Evidence & guidelines
Das mechanistische Bild basiert auf genetischen und zellbiologischen Studien der Atg-Maschinerie, die durch den Nobelpreis für Physiologie oder Medizin 2016 an Yoshinori Ohsumi gewürdigt wurden, sowie auf Studien zu selektiven Autophagie-Rezeptoren; es leitet sich nicht aus klinischen Leitlinien ab.
History
Die lysosomale Selbstverdauung wurde in den 1960er Jahren als Autophagie bezeichnet, aber die molekulare Maschinerie blieb unklar, bis in den 1990er Jahren genetische Screenings in Hefe die Atg-Gene identifizierten, eine Arbeit, für die Ohsumi 2016 den Nobelpreis erhielt. Säugetier-Homologe, das LC3-Lipidierungssystem und Frachtrezeptoren, die Selektivität verleihen, wurden anschließend charakterisiert, wodurch sich die Autophagie von einer unspezifischen Hungerantwort zu einem regulierten, teilweise selektiven Bestandteil des Proteostase-Netzwerks entwickelte.
Debates
- Wie unselektiv ist die unspezifische Autophagie?

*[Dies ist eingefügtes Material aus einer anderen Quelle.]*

Lemma retry_loop_evolves spins data fuel : ∀ st,
  evolves st (run_state (retry_loop strip endpoint fuel spins data st)) ∧
  (max_num_retries st ≤ retry (self st) →
   max_num_retries (run_state (retry_loop strip endpoint fuel spins data st))
     ≤ retry (self st)).
Proof.
  induction fuel as [|fuel IH]; intros st.
  - simpl. destruct (_ <? _); simpl; split; try apply evolves_refl; done.
  - rewrite retry_loop_step.
    destruct (Z.ltb_spec (max_num_retries st) (retry (self st))) as [Hlt|Hge];
      [|simpl; split; [apply evolves_refl|done]].
    destruct (pass_evolves spins data st) as [Hev Hcount].
    destruct (pass strip endpoint spins data st) as [st'|s st'|e st'|st'];
      simpl in *; try (split; [done|lia]).
    destruct (IH st') as [Hev' Hcount'].
    destruct Hev as (Hkeys & Hretry & Hrest).
    split; [eapply evolves_trans; [|exact Hev']; by split|].
    intros _. rewrite <- Hretry. apply Hcount'. lia.
Qed.

End Evolution.

Section CallFacts.
Variable template_parser : BaseLLM.Dialog → result string.
Variable strip : string → string.
Variable endpoint : nat → gmap string string → gmap string Value → Reply.

(** The state a call starts its loop in. *)
Lemma chat_unfold fuel spins this posted0 messages gen_params :
  _chat template_parser strip endpoint fuel spins this posted0 messages gen_params =
  let st0 := mkLoop this 0 EmptyString None EmptyString posted0 in
  match template_parser (BaseLLM.DList messages) with
  | Raise e => Finished (Raise e) st0
  | Ok rendered =>
      match generate_request_data (model_type this) rendered gen_params
                                  (json_mode this) with
      | Raise e => Finished (Raise e) st0
      | Ok EmptyRequest => retry_loop strip endpoint fuel spins ∅ st0
      | Ok (Request hd data) =>
          retry_loop strip endpoint fuel spins data (with_header st0 hd)
      end
  end.
Proof. reflexivity. Qed.

(** X13: Whatever a call does and however it ends, it leaves the key list,
    the retry budget and the organizations as they were, never takes a
    key out of the invalidated set, and leaves the cursor inside the list
    and the invalidated keys among the keys of the list. *)
Theorem call_keeps_pool (fuel spins : nat) (this : GPTAPI) (posted0 : nat)
    (messages : list BaseLLM.Turn) (gen_params : gmap string Value) :
  let st := run_state (_chat template_parser strip endpoint fuel spins this
                             posted0 messages gen_params) in
  keys (self st) = keys this ∧ retry (self st) = retry this ∧
  orgs (self st) = orgs this ∧
  invalid_keys this ⊆ invalid_keys (self st) ∧
  (posted0 ≤ posted st)%nat ∧
  (pool_ok this → pool_ok (self st)).
Proof.
  rewrite chat_unfold. cbv zeta.
  set (st0 := mkLoop this 0 EmptyString None EmptyString posted0).
  assert (Hloop : ∀ data st, self st = this → posted st = posted0 →
            let st' := run_state (retry_loop strip endpoint fuel spins data st) in
            keys (self st') = keys this ∧ retry (self st') = retry this ∧
            orgs (self st') = orgs this ∧
            invalid_keys this ⊆ invalid_keys (self st') ∧
            (posted0 ≤ posted st')%nat ∧ (pool_ok this → pool_ok (self st'))).
  { intros data st Hself Hposted.
    destruct (retry_loop_evolves strip endpoint spins data fuel st)
      as [(? & ? & ? & ? & ? & ? & ?) _].
    rewrite Hself, Hposted in *. cbv zeta. split_and!; done. }
  destruct (template_parser _) as [rendered|e]; [|simpl; split_and!; done].
  destruct (generate_request_data _ _ _ _) as [[|hd data]|e].
  - by apply Hloop.
  - by apply Hloop.
  - simpl. split_and!; done.
Qed.

Lemma pass_never_gives_up spins data st n msg st' :
  pass strip endpoint spins data st ≠ Throw (CallingOpenAIFailed n msg) st'.
Proof.
  unfold pass, select_key, select_org, next_org, post.
  destruct (next_key spins (self st)) as [[this|e this]|] eqn:Hnext;
    [| apply next_key_failed in Hnext as (-> & _ & _)|];
    repeat (case_match; simplify_eq/=; try done).
Qed.

Lemma retry_loop_gives_up spins data fuel : ∀ st n msg st',
  retry_loop strip endpoint fuel spins data st
    = Finished (Raise (CallingOpenAIFailed n msg)) st' →
  n = max_num_retries st' ∧ msg = errmsg st' ∧ retry (self st') ≤ n.
Proof.
  induction fuel as [|fuel IH]; intros st n msg st'.
  - simpl. destruct (Z.ltb_spec (max_num_retries st) (retry (self st)));
      [done|]. intros [= <- <- <-]. split_and!; [done|done|lia].
  - rewrite retry_loop_step.
    destruct (Z.ltb_spec (max_num_retries st) (retry (self st)));
      [|intros [= <- <- <-]; split_and!; [done|done|lia]].
    destruct (pass strip endpoint spins data st) as [st1|s st1|e st1|st1] eqn:Hpass;
      try done; [apply IH|].
    intros [= -> ->]. by apply pass_never_gives_up in Hpass.
Qed.

(** X12: When a call gives up, the number of retries its error reports is the
    retry budget, and the message is the last diagnostic recorded. *)
Theorem terminal_error_reports_budget (fuel spins : nat) (this : GPTAPI)
    (posted0 : nat) (messages : list BaseLLM.Turn)
    (gen_params : gmap string Value) (rendered : string) (n : Z)
    (msg : string) (st : Loop) :
  template_parser (BaseLLM.DList messages) = Ok rendered →
  0 ≤ retry this →
  _chat template_parser strip endpoint fuel spins this posted0 messages gen_params
    = Finished (Raise (CallingOpenAIFailed n msg)) st →
  n = retry this ∧ msg = errmsg st ∧ max_num_retries st = retry this.
Proof.
  intros Hrender Hretry. rewrite chat_unfold, Hrender. cbv zeta.
  assert (Hloop : ∀ data st0, self st0 = this → max_num_retries st0 = 0 →
            retry_loop strip endpoint fuel spins data st0
              = Finished (Raise (CallingOpenAIFailed n msg)) st →
            n = retry this ∧ msg = errmsg st ∧ max_num_retries st = retry this).
  { intros data st0 Hself Hzero Hloop.
    destruct (retry_loop_evolves strip endpoint spins data fuel st0)
      as [(_ & Hsame & _) Hbound].
    rewrite Hloop, Hself, Hzero in *. simpl in *.
    apply retry_loop_gives_up in Hloop as (-> & -> & Hge).
    specialize (Hbound Hretry). split_and!; [lia|done|lia]. }
  destruct (generate_request_data _ _ _ _) as [[|hd data]|e] eqn:Hdata.
  - by apply Hloop.
  - by apply Hloop.
  - intros [= ->]. unfold generate_request_data, min_4096 in Hdata.
    repeat (case_match; simplify_eq/=).
Qed.

(** X9: With a retry budget that is not positive the call posts no request
    and touches no cursor: it gives up at once, with an empty diagnostic. *)
Theorem no_budget_no_request (fuel spins : nat) (this : GPTAPI) (posted0 : nat)
    (messages : list BaseLLM.Turn) (gen_params : gmap string Value)
    (rendered : string) (request : RequestData) :
  template_parser (BaseLLM.DList messages) = Ok rendered →
  generate_request_data (model_type this) rendered gen_params (json_mode this)
    = Ok request →
  retry this ≤ 0 →
  ∃ st, _chat template_parser strip endpoint fuel spins this posted0 messages
              gen_params
        = Finished (Raise (CallingOpenAIFailed 0 "")) st ∧
        self st = this ∧ posted st = posted0.
Proof.
  intros Hrender Hdata Hretry. rewrite chat_unfold, Hrender, Hdata. cbv zeta.
  assert (Hloop : ∀ data st0, self st0 = this → max_num_retries st0 = 0 →
            errmsg st0 = EmptyString →
            retry_loop strip endpoint fuel spins data st0
            = Finished (Raise (CallingOpenAIFailed 0 "")) st0).
  { intros data st0 Hself Hzero Hmsg.
    assert (Hge : (max_num_retries st0 <? retry (self st0)) = false)
      by (apply Z.ltb_ge; rewrite Hself, Hzero; lia).
    destruct fuel; simpl; by rewrite Hge, Hzero, Hmsg. }
  destruct request as [|hd data]; eexists; (split; [by apply Hloop|done]).
Qed.


(** A pass from a state in order selects a key that is not invalidated,
    sets the organization and posts. *)
Lemma pass_posts spins data st :
  ready st → (length (keys (self st)) ≤ spins)%nat →
  ∃ st', pass strip endpoint spins data st = post strip endpoint data st' ∧
         frame st st' ∧ ready st' ∧
         key st' ∈ keys (self st) ∧ (key st' ∉ invalid_keys (self st)).
Proof.
  intros Hready Hspins. unfold pass.
  destruct (select_key_continue spins st Hready Hspins)
    as (st1 & Hsel & Hframe1 & Hready1 & Hin & Hvalid).
  destruct (select_org_continue st1 Hready1)
    as (st2 & Horg & Hframe2 & Hready2 & Hkey).
  rewrite Hsel, Horg. exists st2. split; [done|].
  destruct Hframe1 as (? & ? & ? & ? & ? & ? & ?).
  destruct Hframe2 as (? & ? & ? & ? & ? & ? & ?).
  unfold frame. rewrite Hkey. split_and!; try done; congruence.
Qed.

Lemma chat_first_pass fuel spins this posted0 messages gen_params rendered hd data :
  template_parser (BaseLLM.DList messages) = Ok rendered →
  generate_request_data (model_type this) rendered gen_params (json_mode this)
    = Ok (Request hd data) →
  pool_ok this → has_valid_key this → orgs_ok this →
  0 < retry this → (length (keys this) ≤ spins)%nat →
  ∃ st, posted st = posted0 ∧ max_num_retries st = 0 ∧
        key st ∈ keys this ∧ (key st ∉ invalid_keys this) ∧
        invalid_keys (self st) = invalid_keys this ∧
        _chat template_parser strip endpoint (S fuel) spins this posted0 messages
              gen_params =
        match post strip endpoint data st with
        | Continue st' => retry_loop strip endpoint fuel spins data st'
        | Return s st' => Finished (Ok s) st'
        | Throw e st' => Finished (Raise e) st'
        | Spinning st' => Running st'
        end.
Proof.
  intros Hrender Hdata Hpool Hvalid Horgs Hretry Hspins.
  rewrite chat_unfold, Hrender, Hdata. cbv zeta.
  set (st0 := with_header _ hd).
  assert (Hready : ready st0) by (split; [by eexists|done]).
  destruct (pass_posts spins data st0 Hready Hspins)
    as (st & Hpass & (_ & _ & Hinv & _ & Hcount & _ & Hposted) & _ & Hin & Hnin).
  exists st. rewrite retry_loop_step, Hpass.
  assert (Hlt : (max_num_retries st0 <? retry (self st0)) = true)
    by (apply Z.ltb_lt; simpl; lia).
  rewrite Hlt. split_and!; done.
Qed.
Definition prop (k : RoomStateKey) (s : RoomState) : RoomStateValue :=
  match k with
  | Ktitle => VString (title s)
  | Kdescription => VString (description s)
  | Kvisibility => VVisibility (visibility s)
  | KqueueMode => VQueueMode (queueMode s)
  | Kgrants => VGrants (grants s)
  | Kname => VString (name s)
  | KisTemporary => VBool (isTemporary s)
  | Kowner => VOwner (owner s)
  | KuserRoles => VUserRoles (userRoles s)
  | KhasOwner => VBool (hasOwner s)
  | KvoteCounts => VVoteCounts (voteCounts s)
  | KcurrentSource => VSource (currentSource s)
  | Kqueue => VQueue (queue s)
  | KisPlaying => VBool (isPlaying s)
  | KplaybackPosition => VNumber (playbackPosition s)
  | Kusers => VUsers (users s)
  | Kvotes => VVotes (votes s)
  end.

(** [type RoomStateSyncable =
      Omit<RoomState, "owner" | "votes" | "userRoles" | "grants">]:
    the keys the type leaves out. *)
Definition omitted (k : RoomStateKey) : bool :=
  match k with
  | Kowner | Kvotes | KuserRoles | Kgrants => true
  | _ => false
  end.

(** A key of [RoomStateSyncable]. *)
Definition syncable (k : RoomStateKey) : bool := negb (omitted k).

(** Modelled from the spec: the room's serialization to one client
    (the [Room] class is not among the sources).  After a request the
    changed top-level properties [dirty] are sent; the properties
    outside [RoomStateSyncable] are left out, and the grants are added
    back only for a client that holds [manage-permissions]. *)
Definition visible_to (canManagePermissions : bool) (k : RoomStateKey) : bool :=
  syncable k ||
  (canManagePermissions && match k with Kgrants => true | _ => false end).

(** Modelled from the spec: the sync payload for one client, "only the
    changed top-level properties", each with its current value. *)
Definition syncPayload (canManagePermissions : bool)
    (dirty : list RoomStateKey) (s : RoomState)
  : list (RoomStateKey * RoomStateValue) :=
  map (fun k => (k, prop k s))
      (filter (visible_to canManagePermissions) dirty).

End Types.


(** ** common/models/messages.ts (the requests the handlers build) *)

Module Messages.
Import Types.

(** [enum RoomRequestType], in declaration order. *)
Inductive RoomRequestType :=
| JoinRequest | LeaveRequest | PlaybackRequest | SkipRequest
| SeekRequest | AddRequest | RemoveRequest | OrderRequest
| VoteRequest | PromoteRequest | UpdateUser | ChatRequest
| UndoRequest | ApplySettingsRequest.

(** [ServerMessageEvent], the echo of an applied request that an undo
    refers to: the kind of the request and the acting user. *)
Record ServerMessageEvent := {
  ev_request : RoomRequestType;
  ev_user_name : string;
  ev_user_isLoggedIn : bool
}.

(** What a client may send as grants ([Grants | any]). *)
Definition RawGrants := list (Z * Z).

(** The [settings] of an [ApplySettingsRequest] as the PATCH handler
    passes them: the request body after the handler has moved
    [permissions] to [grants] and wrapped it in [new Grants(...)]. *)
Record Settings := {
  s_title : option string;
  s_description : option string;
  s_visibility : option string;
  s_queueMode : option string;
  s_grants : Grants;
  s_claim : bool
}.

(** The members of the [RoomRequest] union that [server/api/room.ts]
    constructs. *)
Inductive RoomRequest :=
| ApplySettingsReq (client : ClientId) (settings : Settings)
| UndoReq (token : option AuthToken) (client : ClientId)
       (event : option ServerMessageEvent)
| VoteReq (token : option AuthToken) (client : ClientId)
          (video : Video) (add : bool).

Definition request_type (r : RoomRequest) : RoomRequestType :=
  match r with
  | ApplySettingsReq _ _ => ApplySettingsRequest
  | UndoReq _ _ _ => UndoRequest
  | VoteReq _ _ _ _ => VoteRequest
  end.

End Messages.


(** ** server/api/room.ts *)

Module Api.
Import Types Messages.

(** *** Values thrown and responses sent *)

(** What a handler can throw.  [OttException] and its subclass
    [BadApiArgumentException] are the instances of [OttException];
    [UnknownError] is any other [Error]. *)
Inductive Thrown :=
| OttException (name message : string)
| BadApiArgumentException (arg reason : string)
| UnknownError (name message stack : string).

(** The [error] member of a failure body. *)
Inductive ErrorJson :=
| ErrText (text : string)
| ErrObject (name : option string) (message : string)
            (arg reason : option string).

(** One element of the array [GET /list] answers with. *)
Record RoomListEntry := {
  e_name : string;
  e_title : string;
  e_description : string;
  e_isTemporary : bool;
  e_visibility : Visibility;
  e_queueMode : QueueMode;
  e_currentSource : option Video;
  e_users : nat
}.

Inductive Json :=
| JSuccess                              (* { success: true } *)
| JFailure (error : option ErrorJson)   (* { success: false, error? } *)
| JRooms (rooms : list RoomListEntry).

(** [res.status(n).json(b)]; [res.json(b)] alone answers 200. *)
Record Response := { status : Z; body : Json }.

Definition ok (b : Json) : Response := {| status := 200; body := b |}.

- Das Ausmaß, in dem die Autophagie unter verschiedenen Bedingungen das Zytoplasma zufällig oder durch rezeptorgeführte Selektivität abbaut, wird weiterhin präzisiert, da immer mehr Frachtrezeptoren und selektive Wege identifiziert werden.
Key figures
- Yoshinori Ohsumi
- Noboru Mizushima
- Daniel J. Klionsky
- Beth Levine
- Ivan Dikic
Related topics
Seminal works
- mizushima2011
- levine2008
- mizushima2011atg
Frequently asked questions
- Ist Autophagie selektiv oder unselektiv?
- Beides. Autophagie kann Zytoplasma unspezifisch abbauen, zum Beispiel während des Hungerns, aber selektive Formen nutzen Frachtrezeptoren, um spezifische Substrate wie ubiquitinierte Aggregate oder beschädigte Organellen zu markieren.
- Wie ergänzt die Autophagie das Proteasom?
- Das Proteasom baut einzelne Ubiquitin-markierte Proteine ab, während die Autophagie größere Strukturen, wie Proteinaggregate und ganze Organellen, beseitigen kann, die das Proteasom nicht verarbeiten kann. Zusammen decken sie den Bereich des Protein- und Organellenumsatzes ab.